Brief: All lines holding the word "hash" in the listing below need to be copied.

The data:
(* ===== verification/WriteSteps.v ===== *)
(** * The project write commands are sequences of changes

    Fixture project writes and managed generated writes refine the elementary
    changes of [Steps], like the other executions: their attempts are not dry
    runs, and the run they belong to is cleared because the gate read it so. *)

From stdpp Require Import base list strings numbers relations.
From Stdlib Require Import ZArith Lia String.
From S2P Require Import Prelude GoString Json Schema Tx Command Capability History Worker.
From S2P Require Import Lease FilePath Permission RunOnce RunControl Profile Workflow Gates.
From S2P Require Import Runner EnginePreview ExecutionGate ProjectFile FixtureWrite ManagedWrite.
From S2P Require Import Steps ExecutionSteps.

(** ** Reads *)

Lemma loadFixtureProjectWriteSet_reads os record id :
  reads (loadFixtureProjectWriteSet os record id).
Proof. unfold loadFixtureProjectWriteSet. reads_split. Qed.

Lemma loadManagedGeneratedWriteSet_reads os record id :
  reads (loadManagedGeneratedWriteSet os record id).
Proof. unfold loadManagedGeneratedWriteSet. reads_split. Qed.

Lemma replayQueueFixtureWrite_reads record version key :
  reads (loadFixtureProjectWriteQueueByCommandResponse record version key).
Proof. unfold loadFixtureProjectWriteQueueByCommandResponse. reads_split. Qed.

Lemma replayFixtureWrite_reads record version gate key :
  reads (loadFixtureProjectWriteByCommandResponse record version gate key).
Proof. unfold loadFixtureProjectWriteByCommandResponse. reads_split. Qed.

Lemma replayQueueManagedWrite_reads record version key :
  reads (loadManagedGeneratedWriteQueueByCommandResponse record version key).
Proof. unfold loadManagedGeneratedWriteQueueByCommandResponse. reads_split. Qed.

Lemma replayManagedWrite_reads record version gate key :
  reads (loadManagedGeneratedWriteByCommandResponse record version gate key).
Proof. unfold loadManagedGeneratedWriteByCommandResponse. reads_split. Qed.

#[export] Hint Resolve loadFixtureProjectWriteSet_reads loadManagedGeneratedWriteSet_reads
  replayQueueFixtureWrite_reads replayFixtureWrite_reads replayQueueManagedWrite_reads
  replayManagedWrite_reads : reads.

(** ** Queueing *)

Lemma queueFixtureWriteBody_changes env record version o :
  m_rel (changes (p_ID record)) (queueFixtureWriteBody env record version o).
Proof.
  unfold queueFixtureWriteBody, insertFixtureProjectWriteRun, insertFixtureProjectWriteTask,
    writeAndInsertFixtureProjectWriteSetArtifact, insertFixtureProjectWriteQueueEvent,
    insertFixtureProjectWriteQueueAuditEvent. cbv zeta. rel_split.
Qed.

Lemma queueManagedWriteBody_changes env record version o :
  m_rel (changes (p_ID record)) (queueManagedWriteBody env record version o).
Proof.
  unfold queueManagedWriteBody, insertManagedGeneratedWriteRun, insertManagedGeneratedWriteTask,
    writeAndInsertManagedGeneratedWriteSetArtifact, insertManagedGeneratedWriteQueueEvent,
    insertManagedGeneratedWriteQueueAuditEvent. cbv zeta. rel_split.
Qed.

Lemma queueFixtureWriteTx_changes env record label o :
  m_rel (changes (p_ID record)) (queueFixtureWriteTx env record label o).
Proof.
  unfold queueFixtureWriteTx. cbv zeta. rel_split. apply with_command_changes; [reads_split|].
  apply queueFixtureWriteBody_changes.
Qed.

Lemma queueManagedWriteTx_changes env record label o :
  m_rel (changes (p_ID record)) (queueManagedWriteTx env record label o).
Proof.
  unfold queueManagedWriteTx. cbv zeta. rel_split. apply with_command_changes; [reads_split|].
  apply queueManagedWriteBody_changes.
Qed.

(** ** Denials *)

Lemma fixtureWriteDenied_changes env r o e :
  m_rel (changes (p_ID (fwr_Project r))) (fixtureWriteDenied env r o e).
Proof.
  unfold fixtureWriteDenied, finishDeniedFixtureProjectWrite, insertFixtureProjectWriteEvent,
    insertFixtureProjectWriteAuditEvent. cbv zeta. rel_split.
Qed.

Lemma managedWriteDenied_changes env r o e :
  m_rel (changes (p_ID (mgr_Project r))) (managedWriteDenied env r o e).
Proof.
  unfold managedWriteDenied, finishDeniedManagedGeneratedWrite, insertManagedGeneratedWriteEvent,
    insertManagedGeneratedWriteAuditEvent. cbv zeta. rel_split.
Qed.

#[export] Hint Extern 1 (m_rel (changes _) (fixtureWriteDenied _ _ _ _)) =>
  (apply fixtureWriteDenied_changes) : rel.
#[export] Hint Extern 1 (m_rel (changes _) (managedWriteDenied _ _ _ _)) =>
  (apply managedWriteDenied_changes) : rel.

(** ** Claims *)

Lemma fixtureWriteVerify_cleared env os record o task lease tp fp ws wsa pre prea :
  m_rel (cleared_changes (p_ID record) (t_RunID task))
    (fixtureWriteVerify env os record o task lease tp fp ws wsa pre prea).
Proof.
  apply m_rel_restoring. unfold insertFixtureProjectWriteAttempt. cbv zeta. rel_split.
Qed.

Lemma managedWriteVerify_cleared env os record o task lease tp fp ws wsa pre prea :
  m_rel (cleared_changes (p_ID record) (t_RunID task))
    (managedWriteVerify env os record o task lease tp fp ws wsa pre prea).
Proof.
  apply m_rel_restoring. unfold insertManagedGeneratedWriteAttempt. cbv zeta. rel_split.
Qed.

#[export] Hint Resolve fixtureWriteVerify_cleared managedWriteVerify_cleared : rel.

Lemma fixtureWriteClaim_cleared env os record o gate run version worker task tp fp ws wsa pre :
  m_rel (cleared_changes (p_ID record) (t_RunID task))
    (fixtureWriteClaim env os record o gate run version worker task tp fp ws wsa pre).
Proof.
  unfold fixtureWriteClaim, writeAndInsertFixtureProjectPreimageArtifact, fixtureWriteFinish,
    insertFixtureProjectWriteAttempt, writeAndInsertFixtureProjectWriteReport,
    updateFixtureProjectWriteRunAfterTask, rollbackVerifiedRunTaskCount,
    remainingFixtureProjectWriteTaskCount, insertFixtureProjectWriteEvent,
    insertFixtureProjectWriteAuditEvent. cbv zeta. rel_split.
Qed.

Lemma managedWriteClaim_cleared env os record o gate run version worker task tp fp ws wsa pre :
  m_rel (cleared_changes (p_ID record) (t_RunID task))
    (managedWriteClaim env os record o gate run version worker task tp fp ws wsa pre).
Proof.
  unfold managedWriteClaim, writeAndInsertManagedGeneratedPreimageArtifact, managedWriteFinish,
    insertManagedGeneratedWriteAttempt, writeAndInsertManagedGeneratedWriteReport,
    updateManagedGeneratedWriteRunAfterTask, rollbackVerifiedRunTaskCount,
    remainingManagedGeneratedWriteTaskCount, insertManagedGeneratedWriteEvent,
    insertManagedGeneratedWriteAuditEvent. cbv zeta. rel_split.
Qed.

#[export] Hint Resolve fixtureWriteClaim_cleared managedWriteClaim_cleared : rel.

(** ** Bodies *)

Section Bodies.
Context (env : Env) (os : WriteOS) (record : Record_) (gate : ExecutionApprovalGate)
  (run : RunRecord) (version : WorkflowVersion) (worker : WorkerRecord).

Lemma fixtureWriteTask_cleared o task :
  m_rel (cleared_changes (p_ID record) (t_RunID task))
    (fixtureWriteTask env os record o gate run version worker task).
Proof.
  unfold fixtureWriteTask, fixtureWriteTarget. cbv zeta. rel_split.
Qed.

Lemma managedWriteTask_cleared o task :
  m_rel (cleared_changes (p_ID record) (t_RunID task))
    (managedWriteTask env os record o gate run version worker task).
Proof.
  unfold managedWriteTask, managedWriteTarget. cbv zeta. rel_split.
Qed.

Lemma fixtureWriteBody_changes o :
  eg_Status gate <> "pass" ->
  m_rel (changes (p_ID record)) (fixtureWriteBody env os record o gate run version worker).
Proof.
  intros H. unfold fixtureWriteBody. apply String.eqb_neq in H. rewrite H. cbn. rel_split.
Qed.

Lemma fixtureWriteBody_cleared o :
  m_rel (cleared_changes (p_ID record) (r_ID run))
    (fixtureWriteBody env os record o gate run version worker).
Proof.
  unfold fixtureWriteBody. cbv zeta. destruct (eg_Status gate <>s "pass"); [rel_split|].
  destruct (negb _); [rel_split|].
  destruct (missingWorkerCapabilities _ _); [|rel_split].
  apply m_rel_bind; [exact _|rel_split|]. intros db.
  destruct (canProjectCapabilityInTx _ _ _) as [[] reason]; [|rel_split].
  next_task run; [|rel_split]. apply fixtureWriteTask_cleared.
Qed.

Lemma managedWriteBody_changes o :
  eg_Status gate <> "pass" ->
  m_rel (changes (p_ID record)) (managedWriteBody env os record o gate run version worker).
Proof.
  intros H. unfold managedWriteBody. apply String.eqb_neq in H. rewrite H. cbn. rel_split.
Qed.

Lemma managedWriteBody_cleared o :
  m_rel (cleared_changes (p_ID record) (r_ID run))
    (managedWriteBody env os record o gate run version worker).
Proof.
  unfold managedWriteBody. cbv zeta. destruct (eg_Status gate <>s "pass"); [rel_split|].
  destruct (negb _); [rel_split|].
  destruct (missingWorkerCapabilities _ _); [|rel_split].
  apply m_rel_bind; [exact _|rel_split|]. intros db.
  destruct (canProjectCapabilityInTx _ _ _) as [[] reason]; [|rel_split].
  destruct (canProjectCapabilityInTx _ _ _) as [[] reason']; [|rel_split].
  next_task run; [|rel_split]. apply managedWriteTask_cleared.
Qed.
End Bodies.

(** ** Transactions *)

Lemma fixtureWriteTx_changes env os record o hash :
  m_rel (changes (p_ID record)) (fixtureWriteTx env os record o hash).
Proof.
  apply (gated_changes env (fun _ => None) record _ (fwo_RunID o) (fwo_WorkerKey o)
    "worker.fixture_project_write" (fwo_IdempotencyKey o) hash
    (fun version gate => r <- loadFixtureProjectWriteByCommandResponse record version gate
                               (fwo_IdempotencyKey o) ;; ret (Ok (r, None)))
    (fixtureWriteBody env os record o)).
  - intros. reads_split.
  - intros. by apply fixtureWriteBody_changes.
  - intros. apply fixtureWriteBody_cleared.
Qed.

Lemma managedWriteTx_changes env os record o hash :
  m_rel (changes (p_ID record)) (managedWriteTx env os record o hash).
Proof.
  apply (gated_changes env (fun _ => None) record _ (mgo_RunID o) (mgo_WorkerKey o)
    "worker.managed_generated_write" (mgo_IdempotencyKey o) hash
    (fun version gate => r <- loadManagedGeneratedWriteByCommandResponse record version gate
                               (mgo_IdempotencyKey o) ;; ret (Ok (r, None)))
    (managedWriteBody env os record o)).
  - intros. reads_split.
  - intros. by apply managedWriteBody_changes.
  - intros. apply managedWriteBody_cleared.
Qed.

Output of the exercise:
Lemma fixtureWriteTx_changes env os record o hash :
  m_rel (changes (p_ID record)) (fixtureWriteTx env os record o hash).
    "worker.fixture_project_write" (fwo_IdempotencyKey o) hash
Lemma managedWriteTx_changes env os record o hash :
  m_rel (changes (p_ID record)) (managedWriteTx env os record o hash).
    "worker.managed_generated_write" (mgo_IdempotencyKey o) hash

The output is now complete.